同志社大学人文科学研究所
第21期17研究(2022-24)(代表:王柳蘭)
山田 孝子 Takako Yamada
トロント在住カム地方出身チベット人の結婚式。カム地方の伝統的な装いに身を包んでの参加(2013年9月、トロント)
在日チベット人の「つながり」。食べ物を持ち寄って集う新宿御苑での花見(2017年4月)。
ディシプリン 人類学、比較文化学
研究対象地域 沖縄から始まり、東アフリカ、ミックロネシア、アイヌ、ラダック、チベット、シベリアと、各地でフィールド調査を実施し、比較文化学的、通時的・ミクロヒストリーの視点から研究。
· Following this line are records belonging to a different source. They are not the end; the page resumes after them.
(** The transfer loop of [ktli_socket_send]: the last [bw] and the total; [n]
    bounds the calls. *)
Fixpoint send_loop (n : nat) (bases : list buffer) (iov : list iovec) (curv tbw : Z) : ST sock (Z * Z) :=
  match n with
  | O => fun _ => NoFuel
  | S n =>
      bw ← writev bases iov curv;
      if bw <=? 0 then
        e ← gets_st sk_errno;
        if retryable e then send_loop n bases iov curv tbw else mret (bw, tbw)
      else
        let tbw := i32 (tbw + bw) in
        a ← advance iov curv bw;
        match a.2 with
        | None => mret (a.1.2, tbw)
        | Some iov => send_loop n bases iov a.1.1 tbw
        end
  end.

Fixpoint recv_loop (n : nat) (bases : list buffer) (iov : list iovec) (curv tbr : Z) :
    ST sock (Z * Z * list buffer) :=
  match n with
  | O => fun _ => NoFuel
  | S n =>
      r ← readv bases iov curv;
      let br := r.1 in let bases := r.2 in
      if br <=? 0 then
        e ← gets_st sk_errno;
        if retryable e then recv_loop n bases iov curv tbr else mret (br, tbr, bases)
      else
        let tbr := i32 (tbr + br) in
        a ← advance iov curv br;
        match a.2 with
        | None => mret (a.1.2, tbr, bases)
        | Some iov => recv_loop n bases iov a.1.1 tbr
        end
  end.

Definition base_of (v : kiovec) : buffer := default [] (kiov_base v).

(** The copy loop: the [iovec]s and the total length, an [int]. *)
Definition iov_init (msg : list kiovec) : list iovec := (fun v => Iovec 0 (kiov_len v)) <$> msg.
Fixpoint iov_total (msg : list kiovec) (len : Z) : Z :=
  match msg with [] => len | v :: msg => iov_total msg (i32 (len + kiov_len v)) end.

(** [ktli_socket_send]; [dh] tells whether the handle is not NULL, [alloc]
    whether malloc succeeds. *)
Definition ktli_socket_send (dh alloc : bool) (msg : list kiovec) : ST sock Z :=
  if negb dh || (zlen msg =? 0) then modify_st (set_sk_errno (- EINVAL)) ;; mret (-1) else
  if negb alloc then modify_st (set_sk_errno ENOMEM) ;; mret (-1) else
  s ← get_st;
  r ← send_loop (length (sk_ans s)) (base_of <$> msg) (iov_init msg) 0 0;
  if r.1 <? 0 then mret (-1) else
  if negb (r.2 =? iov_total msg 0) then modify_st (set_sk_errno ECOMM) ;; mret (-1) else
  mret r.2.

(** [ktli_socket_receive]: also the buffers of the message afterwards. *)
Definition ktli_socket_receive (dh alloc : bool) (msg : list kiovec) : ST sock (Z * list buffer) :=
  let bases := base_of <$> msg in
  if negb dh || (zlen msg =? 0) then modify_st (set_sk_errno (- EINVAL)) ;; mret (-1, bases) else
  if negb alloc then modify_st (set_sk_errno ENOMEM) ;; mret (-1, bases) else
  s ← get_st;
  r ← recv_loop (length (sk_ans s)) bases (iov_init msg) 0 0;
  let '(br, tbr, bases) := r in
  if br <? 0 then mret (-1, bases) else
  if negb (tbr =? iov_total msg 0) then modify_st (set_sk_errno ECOMM) ;; mret (-1, bases) else
  mret (tbr, bases).

(** [ktli_socket_poll]: the poll flags used, and what [poll] returned *)
Definition POLLIN : Z := 0x001.
Definition POLLHUP : Z := 0x010.

Definition ktli_socket_poll (dh : bool) (rc revents : Z) : ST sock Z :=
  if negb dh then modify_st (set_sk_errno (- EINVAL)) ;; mret (-1) else
  if rc <? 0 then mret (-1) else
  if negb (rc =? 0) && negb (Z.land revents POLLHUP =? 0) then
    modify_st (set_sk_errno ECONNABORTED) ;; mret (-1)
  else if negb (rc =? 0) && negb (Z.land revents POLLIN =? 0) then mret 1
  else if negb (rc =? 0) then modify_st (set_sk_errno ENOMSG) ;; mret (-1)
  else mret 0.

(** [ktli_socket_disconnect]: [rc] and [e] are what [shutdown] returned and the
    errno it set. *)
Definition ktli_socket_disconnect (dh : bool) (rc e : Z) : ST sock Z :=
  if negb dh then modify_st (set_sk_errno (- EINVAL)) ;; mret (-1) else
  (if rc =? -1 then modify_st (set_sk_errno e) else mret tt) ;; mret rc.

(** ** The window that is left *)

(** An iovec within its buffer; one that was partially moved keeps its end. *)
Definition iov_ok (b : buffer) (v : iovec) : Prop :=
  0 <= iov_off v /\ 0 <= iov_len v /\ iov_off v + iov_len v <= zlen b.

Definition window (bq : list buffer) (iq : list iovec) : buffer := concat (zip_with slice bq iq).
Definition lens (iq : list iovec) : Z := zsum (iov_len <$> iq).

Lemma slice_len b v : iov_ok b v -> zlen (slice b v) = iov_len v.
Proof. intros (? & ? & ?). unfold slice, zlen in *. rewrite length_take, length_drop. lia. Qed.

Lemma window_len bq iq : Forall2 iov_ok bq iq -> zlen (window bq iq) = lens iq.
Proof.
  induction 1 as [|b v bq iq Hok _ IH]; [done|]. unfold window, lens in *. cbn [zip_with concat fmap list_fmap].
  by rewrite zlen_app, zsum_cons, IH, slice_len.
Qed.

Lemma lens_nonneg bq iq : Forall2 iov_ok bq iq -> 0 <= lens iq.
Proof. intros H. rewrite <- (window_len _ _ H). apply zlen_nonneg. Qed.

Lemma offered_split bp bq ip iq :
  length bp = length ip -> offered (bp ++ bq) (ip ++ iq) (zlen ip) = window bq iq.
Proof.
  intros Hl. unfold offered, zlen. rewrite Nat2Z.id, drop_app_length.
  by rewrite <- Hl, drop_app_length.
Qed.

Lemma window_app bm bq im iq :
  length bm = length im -> window (bm ++ bq) (im ++ iq) = window bm im ++ window bq iq.
Proof. intros Hl. unfold window. by rewrite zip_with_app, concat_app. Qed.

(** The iovec after a partial transfer *)
Definition moved (v : iovec) (n : Z) : iovec := Iovec (iov_off v + n) (iov_len v - n).

Lemma moved_ok b v n : iov_ok b v -> 0 <= n <= iov_len v -> iov_ok b (moved v n).
Proof. intros (? & ? & ?) ?. unfold iov_ok, moved. cbn. lia. Qed.

Lemma moved_slice b v n :
  iov_ok b v -> 0 <= n <= iov_len v -> slice b (moved v n) = drop (Z.to_nat n) (slice b v).
Proof.
  intros (? & ? & ?) ?. unfold slice, moved. cbn. rewrite skipn_firstn_comm, drop_drop. f_equal; [lia|].
  f_equal. lia.
Qed.

Lemma sk_rd_middle {A} (l1 l2 : list A) x s i : i = zlen l1 -> sk_rd (l1 ++ x :: l2) i s = Ok (x, s).
Proof.
  intros ->. unfold sk_rd, array_read, zlen. replace (Z.of_nat (length l1) <? 0) with false
    by (symmetry; apply Z.ltb_ge, Nat2Z.is_nonneg).
  rewrite Nat2Z.id. by rewrite list_lookup_middle.
Qed.
Lemma sk_wr_middle {A} (l1 l2 : list A) x y s i :
  i = zlen l1 -> sk_wr (l1 ++ x :: l2) i y s = Ok (l1 ++ y :: l2, s).
Proof.
  intros ->. unfold sk_wr. rewrite array_write_ok.
  - unfold zlen. rewrite Nat2Z.id, insert_app_r_alt, Nat.sub_diag by lia. done.
  - rewrite zlen_app. unfold zlen. cbn [length]. lia.
Qed.

Lemma consume_run s ip iq n bw :
  (length iq <= n)%nat -> Forall (fun v => 0 <= iov_len v) iq -> 0 <= bw < 2 ^ 31 ->
  exists im iq' bw', iq = im ++ iq' /\
    consume n (ip ++ iq) (zlen ip) bw s = Ok ((zlen (ip ++ im), bw'), s) /\
    0 <= bw' /\ bw = lens im + bw' /\
    match iq' with [] => True | v :: _ => bw' < iov_len v end.
Proof.
  revert ip bw n. induction iq as [|v iq IH]; intros ip bw n Hn HF Hbw.
  - exists [], [], bw. split; [done|]. rewrite !app_nil_r. split; [|unfold lens; cbn; lia].
    destruct n; cbn [consume]; [done|]. by replace (zlen ip <? zlen ip) with false by lia.
  - destruct n as [|n]; cbn [length] in Hn; [lia|]. cbn [consume].
    replace (zlen ip <? zlen (ip ++ v :: iq)) with true
      by (symmetry; apply Z.ltb_lt; rewrite zlen_app; unfold zlen; cbn [length]; lia).
    erewrite bind_Ok by by apply sk_rd_middle.
    apply Forall_cons in HF as [Hv HF].
    destruct (bw >=? iov_len v) eqn:E.
    + rewrite i32_small by lia.
      replace (zlen ip + 1) with (zlen (ip ++ [v])) by (rewrite zlen_app; unfold zlen; cbn [length]; lia).
      replace (ip ++ v :: iq) with ((ip ++ [v]) ++ iq) by by rewrite <- app_assoc.
      destruct (IH (ip ++ [v]) (bw - iov_len v) n) as (im & iq' & bw' & -> & H & H0 & Hb & Hq); [lia|done|lia|].
      exists (v :: im), iq', bw'. split; [done|]. split; [by rewrite H, <- app_assoc|].
      split; [done|]. split; [|done]. unfold lens in *. cbn [fmap list_fmap]. rewrite zsum_cons. lia.
    + exists [], (v :: iq), bw. split; [done|]. rewrite app_nil_r. split; [done|].
      split; [lia|]. split; [unfold lens; cbn; lia|lia].
Qed.

(** One transfer of [bw] bytes: the window loses its first [bw] bytes, whatever
    the buffers hold; the iovecs keep their ends. *)
Definition iov_end (v : iovec) : Z := iov_off v + iov_len v.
なかでも、ラダック、チベット難民、DRコンゴのニィンドウを対象とする。
研究テーマ
40年余のフィールド調査経験から、「伝統文化の連続性」、「コミュニティの維持」に関心をもってきた。現在は、難民社会での伝統文化復興、コミュニティの再建や共同性の再構築の問題、あるいは過疎社会などの辺境コミュニティの再活性化と維持の問題をテーマに研究を進めている。とくに、多様なミクロ・リージヨナル文化が尊重され、つながり合い・共生できるコミュニティの在り方をテーマに、フィールド調査資料などの再検討を進めている。
ボーダー(境界)について一言
「ボーダー(境界)」は、何らかの枠を超えること、あるいは他者との接触によって、違いが社会化され、初めて意識されるもので、いろいろな枠組みがあり得るが、ミニマムな地縁的つながりのあるコミュニティ(共同体)の境を超えることによって初めて集団としての境界(ボーダー)が意識されてきたといえ、「ボーダー」の意識はアイデンティティと深く関わりなくなるものではない。多民族、多文化の共存が当たり前となり、異なる他者との接触が日常化するなかで、民族性、国民意識といった「ボーダー」はますます顕在化する。しかし、多民族が共存・共生できる社会の実現はボーダーをなくすことではなく、むしろ維持しながらの実現であるべきと考える。人類学フィールド調査事例を手がかりに、「ボーダー」意識を前提とした多民族共存・共生社会の在り方を探っていく。